President Joe Biden’s mandate on the coronavirus vaccine for workplaces with more than 100 people on the payroll is anchored in existing law governing worker protection, said a trio of labor law experts. public health.
As long as the warrant allows exemptions for religious, medical or disability reasons, it should survive legal challenges, experts from three Catholic law schools told Catholic News Service.
“He is absolutely within his powers,” said Lawrence O. Gostin, professor of global health law at Georgetown University Law Center. “He’s used very limited but clear powers in all the things he’s trying to do (to control the spread of the coronavirus).”
Elizabeth Pendo, a law professor at the University of St. Louis law school, said the federal government “has the power to make rules to keep workers safe.”
“The Occupational Safety and Health Administration is responsible for ensuring the safety of workers. That’s where the authority comes from,” Pendo said.
OSHA was created to meet the requirements of the Occupational Safety and Health Act 1970. The act protects employees from known hazards in the workplace, such as toxic chemicals and frayed threads. The rule would last six months and would then have to be replaced by a permanent directive.
Biden announced the vaccine’s mandate on September 9. It included an alternative to vaccination: weekly coronavirus tests. This would affect 80 million workers across the country.

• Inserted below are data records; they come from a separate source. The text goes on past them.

(** * PLDM platform event poller, platform responder and BIOS registry

    A shallow embedding of

    - [EventHandlerInterface] (the per-EID platform event poller),
    - [pldm::responder::platform::Handler] ([getPDR],
      [platformEventMessage], [sensorEvent], the repository change
      event, the effecter commands, the D-Bus object maps and the PDR
      generation),
    - [bios_parser] ([setupConfig] and the [getAttrValue] functions),

    together with the properties the specification states about them.
    Constants and helpers that come from libpldm or from headers outside
    the modelled sources are fields of an environment class per module. *)

From Stdlib Require Import ZArith List Lia Bool.
From stdpp Require Import base option gmap strings list fin_maps sorting.
Import ListNotations.

Local Open Scope Z_scope.

(** ** C++ containers *)

(** [std::vector::insert(begin() + pos, first, last)]: the new elements go
    in front of position [pos].  An iterator past [end()] is undefined
    behaviour in C++, which the model reports as [None]. *)
Definition vector_insert {A} (v : list A) (pos : Z) (xs : list A)
  : option (list A) :=
  if (0 <=? pos) && (pos <=? Z.of_nat (length v))
  then Some (take (Z.to_nat pos) v ++ xs ++ drop (Z.to_nat pos) v)
  else None.

(** [std::map::emplace]: inserts only when the key is absent. *)
Definition map_emplace `{Countable K} {V} (k : K) (v : V) (m : gmap K V)
  : gmap K V :=
  match m !! k with
  | Some _ => m
  | None => <[k := v]> m
  end.

(** Unsigned wrap-around of a [w]-bit integer. *)
Definition wrap (w : Z) (x : Z) : Z := x mod 2 ^ w.

(** * The platform event poller *)

Module Poller.

(** [struct ReqPollInfo] *)
Record ReqPollInfo := mkReq {
  operationFlag : Z;        (* uint8_t *)
  dataTransferHandle : Z;   (* uint32_t *)
  eventIdToAck : Z          (* uint16_t *)
}.

(** [struct RecvPollInfo] *)
Record RecvPollInfo := mkRecv {
  eventClass : Z;           (* uint8_t *)
  totalSize : Z;            (* uint32_t *)
  data : list Z             (* std::vector<uint8_t> *)
}.

(** The outputs of [decode_poll_for_platform_event_message_resp]: its
    return code and the decoded fields.  [retEventData] is the prefix
    [tmp[0 .. retEventDataSize)] of the scratch vector the decoder fills. *)
Record PollResp := mkResp {
  rc : Z;
  retTid : Z;
  retEventId : Z;
  retNextDataTransferHandle : Z;
  retTransferFlag : Z;
  retEventClass : Z;
  retEventData : list Z;
  retEventDataIntegrityChecksum : Z
}.

Definition retEventDataSize (r : PollResp) : Z :=
  Z.of_nat (length (retEventData r)).

(** Constants of [config.h] and of libpldm, and the collaborators the
    poller calls. *)
Class Env := {
  (** [config.h] *)
  MAX_QUEUE_SIZE : nat;
  (** libpldm: completion code, [transfer_resp_flag], [transfer_op_flag] *)
  PLDM_SUCCESS : Z;
  PLDM_START : Z;
  PLDM_MIDDLE : Z;
  PLDM_END : Z;
  PLDM_START_AND_END : Z;
  PLDM_GET_FIRSTPART : Z;
  PLDM_GET_NEXTPART : Z;
  PLDM_ACKNOWLEDGEMENT_ONLY : Z;
  (** libpldm: [crc32(data, size)] *)
  crc32 : list Z -> Z
}.

(** [HandlerFunc], the type of the registered class handlers; they are
    external callbacks and only their invocation is observed. *)
Class Handlers := HandlerFunc : Type.

Section EventHandlerInterface.

Context {env : Env} {handlers : Handlers}.

(** What the poller does to its collaborators. *)
Inductive Effect :=
| MarkFree (iid : Z)                              (* requester.markFree *)
| GetInstanceId (iid : Z)                         (* requester.getInstanceId *)
| RegisterRequest (iid op handle evid : Z)        (* handler->registerRequest *)
| InvokeHandler (h : HandlerFunc) (tid cls evid : Z) (bytes : list Z).

(** The members of [EventHandlerInterface] the callbacks read or write. *)
Record State := mkState {
  isProcessPolling : bool;
  isPolling : bool;
  responseReceived : bool;
  isCritical : bool;
  reqData : ReqPollInfo;
  recvData : RecvPollInfo;
  critEventQueue : list Z;                 (* std::deque<uint16_t> *)
  instanceId : Z;
  eventHndls : gmap Z HandlerFunc;
  pollEventReqTimer : bool;                (* enabled *)
  pollReqTimeoutTimer : bool               (* running *)
}.

Definition set_req (q : ReqPollInfo) (s : State) : State :=
  mkState (isProcessPolling s) (isPolling s) (responseReceived s)
    (isCritical s) q (recvData s) (critEventQueue s) (instanceId s)
    (eventHndls s) (pollEventReqTimer s) (pollReqTimeoutTimer s).

Definition set_recv (b : RecvPollInfo) (s : State) : State :=
  mkState (isProcessPolling s) (isPolling s) (responseReceived s)
    (isCritical s) (reqData s) b (critEventQueue s) (instanceId s)
    (eventHndls s) (pollEventReqTimer s) (pollReqTimeoutTimer s).

Definition restart_pollEventReqTimer (s : State) : State :=
  mkState (isProcessPolling s) (isPolling s) (responseReceived s)
    (isCritical s) (reqData s) (recvData s) (critEventQueue s)
    (instanceId s) (eventHndls s) true (pollReqTimeoutTimer s).

(** [normalEventCb] *)
Definition normalEventCb (s : State) : State :=
  if isProcessPolling s || isCritical s then s
  else
    let eventId := 0 in
    restart_pollEventReqTimer
      (set_req (mkReq PLDM_GET_FIRSTPART eventId eventId) s).

(** [criticalEventCb] *)
Definition criticalEventCb (s : State) : State :=
  if isProcessPolling s then s
  else
    match critEventQueue s with
    | [] =>
        mkState (isProcessPolling s) (isPolling s) (responseReceived s)
          false (reqData s) (recvData s) (critEventQueue s) (instanceId s)
          (eventHndls s) (pollEventReqTimer s) (pollReqTimeoutTimer s)
    | eventId :: rest =>
        mkState (isProcessPolling s) (isPolling s) (responseReceived s)
          true (mkReq PLDM_GET_FIRSTPART eventId eventId) (recvData s)
          rest (instanceId s) (eventHndls s) true (pollReqTimeoutTimer s)
    end.

(** The range-for loop of [enqueueCriticalEvent]: [true] when the loop
    returns early on an equal entry. *)
Fixpoint queue_has (item : Z) (q : list Z) : bool :=
  match q with
  | [] => false
  | i :: q' => if i =? item then true else queue_has item q'
  end.

(** [enqueueCriticalEvent]: the return value and the queue afterwards. *)
Definition enqueue (item : Z) (q : list Z) : Z * list Z :=
  if (MAX_QUEUE_SIZE <? length q)%nat then (-1, q)
  else if queue_has item q then (-2, q)
  else (0, q ++ [item]).

Definition enqueueCriticalEvent (item : Z) (s : State) : Z * State :=
  let '(r, q) := enqueue item (critEventQueue s) in
  (r, mkState (isProcessPolling s) (isPolling s) (responseReceived s)
        (isCritical s) (reqData s) (recvData s) q (instanceId s)
        (eventHndls s) (pollEventReqTimer s) (pollReqTimeoutTimer s)).

(** [registerEventHandler] *)
Definition registerEventHandler (cls : Z) (f : HandlerFunc) (s : State)
  : State :=
  mkState (isProcessPolling s) (isPolling s) (responseReceived s)
    (isCritical s) (reqData s) (recvData s) (critEventQueue s)
    (instanceId s) (map_emplace cls f (eventHndls s))
    (pollEventReqTimer s) (pollReqTimeoutTimer s).

(** [reset] *)
Definition reset (s : State) : list Effect * State :=
  ([MarkFree (instanceId s)],
   mkState false false false (isCritical s) (mkReq 0 0 0) (mkRecv 0 0 [])
     (critEventQueue s) (instanceId s) (eventHndls s) false
     (pollReqTimeoutTimer s)).

(** [pollReqTimeoutHdl] *)
Definition pollReqTimeoutHdl (s : State) : list Effect * State :=
  if negb (responseReceived s) then reset s else ([], s).

(** The first three statements of [processResponseMsg]. *)
Definition announce (s : State) : State :=
  mkState (isProcessPolling s) false true (isCritical s) (reqData s)
    (recvData s) (critEventQueue s) (instanceId s) (eventHndls s)
    (pollEventReqTimer s) false.

(** [recvData.data.insert(begin + pos, ...); recvData.totalSize += size] *)
Definition receive_part (pos : Z) (r : PollResp) (b : RecvPollInfo)
  : option RecvPollInfo :=
  d ← vector_insert (data b) pos (retEventData r);
  Some (mkRecv (eventClass b) (wrap 32 (totalSize b + retEventDataSize r)) d).

(** [processResponseMsg] from the comment [// found] on: the part is
    stored according to its transfer flag, and the last part is handed
    to the class handler. *)
Definition storePart (r : PollResp) (evId next : Z) (s : State)
  : option (list Effect * State) :=
  let flag := retTransferFlag r in
  if flag =? PLDM_START then
    b ← receive_part 0 r (recvData s);
    Some ([], set_req (mkReq PLDM_GET_NEXTPART next evId) (set_recv b s))
  else if flag =? PLDM_MIDDLE then
    b ← receive_part (dataTransferHandle (reqData s)) r (recvData s);
    Some ([], set_req (mkReq PLDM_GET_NEXTPART next evId) (set_recv b s))
  else if (flag =? PLDM_END) || (flag =? PLDM_START_AND_END) then
    b ← receive_part (dataTransferHandle (reqData s)) r (recvData s);
    let checksum := crc32 (data b) in
    let out :=
      if (flag =? PLDM_END)
         && negb (checksum =? retEventDataIntegrityChecksum r)
      then []
      else
        match eventHndls s !! retEventClass r with
        | Some h =>
            [InvokeHandler h (retTid r) (retEventClass r) evId (data b)]
        | None => []
        end in
    Some (out,
          set_req (mkReq PLDM_ACKNOWLEDGEMENT_ONLY 0 evId) (set_recv b s))
  else Some ([], s).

The Biden plan extends beyond businesses. He calls on all employees of health facilities that accept Medicare and Medicaid reimbursements to get vaccinated. It also applies to all federal employees, Head Start staff, Department of Defense schools, and schools operated by the Bureau of Indian Education for Native Americans.
Mercy Sister Mary Haddad, president and CEO of the Catholic Health Association of the United States, has expressed support for Biden’s decision to require the vaccination of staff in Medicare and Medicaid-certified health facilities.
In a September 9 statement in the wake of Biden’s announcement, Sister Haddad said many CHA members already need the vaccines, “recognizing that they are needed to protect patients, their staff and the whole community against the virus “.
“The CHA and our members are committed to promoting the common good and believe that obtaining the COVID-19 vaccine is part of our moral obligation to take care of each other,” she said.
Under the Constitution, state and local governments have greater powers to protect citizens, including by making vaccines mandatory. Vaccines against smallpox, polio, chickenpox, measles, mumps, rubella, diphtheria, tetanus, pertussis and hepatitis B are common.
OSHA officials are drafting rules regarding the Biden tenure. They should be released in the coming weeks.
As long as OSHA’s rules include medical and religious exemptions, they should survive any legal test, said Jennifer Oliva, director of the Center for Health and Pharmaceutical Law at Seton Hall University School of Law.
Such exemptions are protected by the Federal Civil Rights Act of 1964, which requires employers to make reasonable accommodations for employees who object to job demands because of “genuine” religious beliefs.
Even before Biden announced the vaccine mandate, private sector employers of all sizes began demanding that workers be vaccinated against COVID-19. Others have joined since the president’s announcement.
As such workplace mandates came in even before Biden’s announcement, employees in the private and public sectors have increasingly called for immunization exemptions, citing religious belief.
It is still unclear how the tenure will play out in large religious and nonprofit organizations. Legal experts said they believed the mandate would apply as long as the exemptions were in place.
As an employer of more than 100 people, the United States Conference of Catholic Bishops would fall under the vaccination mandate or weekly testing requirement. USCCB spokesperson Chieko Noguchi declined to comment on the Biden plan.
Dominican sister Donna Markham, president and CEO of Catholic Charities USA, told CNS that the mandate would not impact its operations because virtually all staff based in Alexandria, Va., Have voluntarily received vaccines.
Despite the strong legal footing, public health experts have said they expect lawsuits challenging the warrant will be filed.
“A lot of Republicans said it was an overshoot and it was unconstitutional,” Gostin said. He called any legal action that could challenge a vaccination warrant as “frivolous” and “totally unjustified”.
“The courts, if they respect the rule of law, they should strike it down,” he said.
Gostin added that religious employers can oppose a vaccine mandate, citing religious freedom, as they have done regarding health insurance coverage for contraceptives and abortion under the law. on affordable care.
“It is possible that the Supreme Court will intervene, but it seems to me that this (pandemic) is totally different from abortion,” Gostin said.
Oliva said any legal challenges will likely depend on OSHA rules.
“What helps the federal government here is the fact that they allow testing as an alternative and you didn’t need to get vaccinated. That’s what we would consider less burdensome,” Oliva explained. .
As of early September 16, about 74.2% of all Americans aged 12 and over, or more than 210.4 million people, had received at least one dose of a vaccine. The number of fully vaccinated people aged 12 and over had reached 179.9 million, or 63.5% of the population.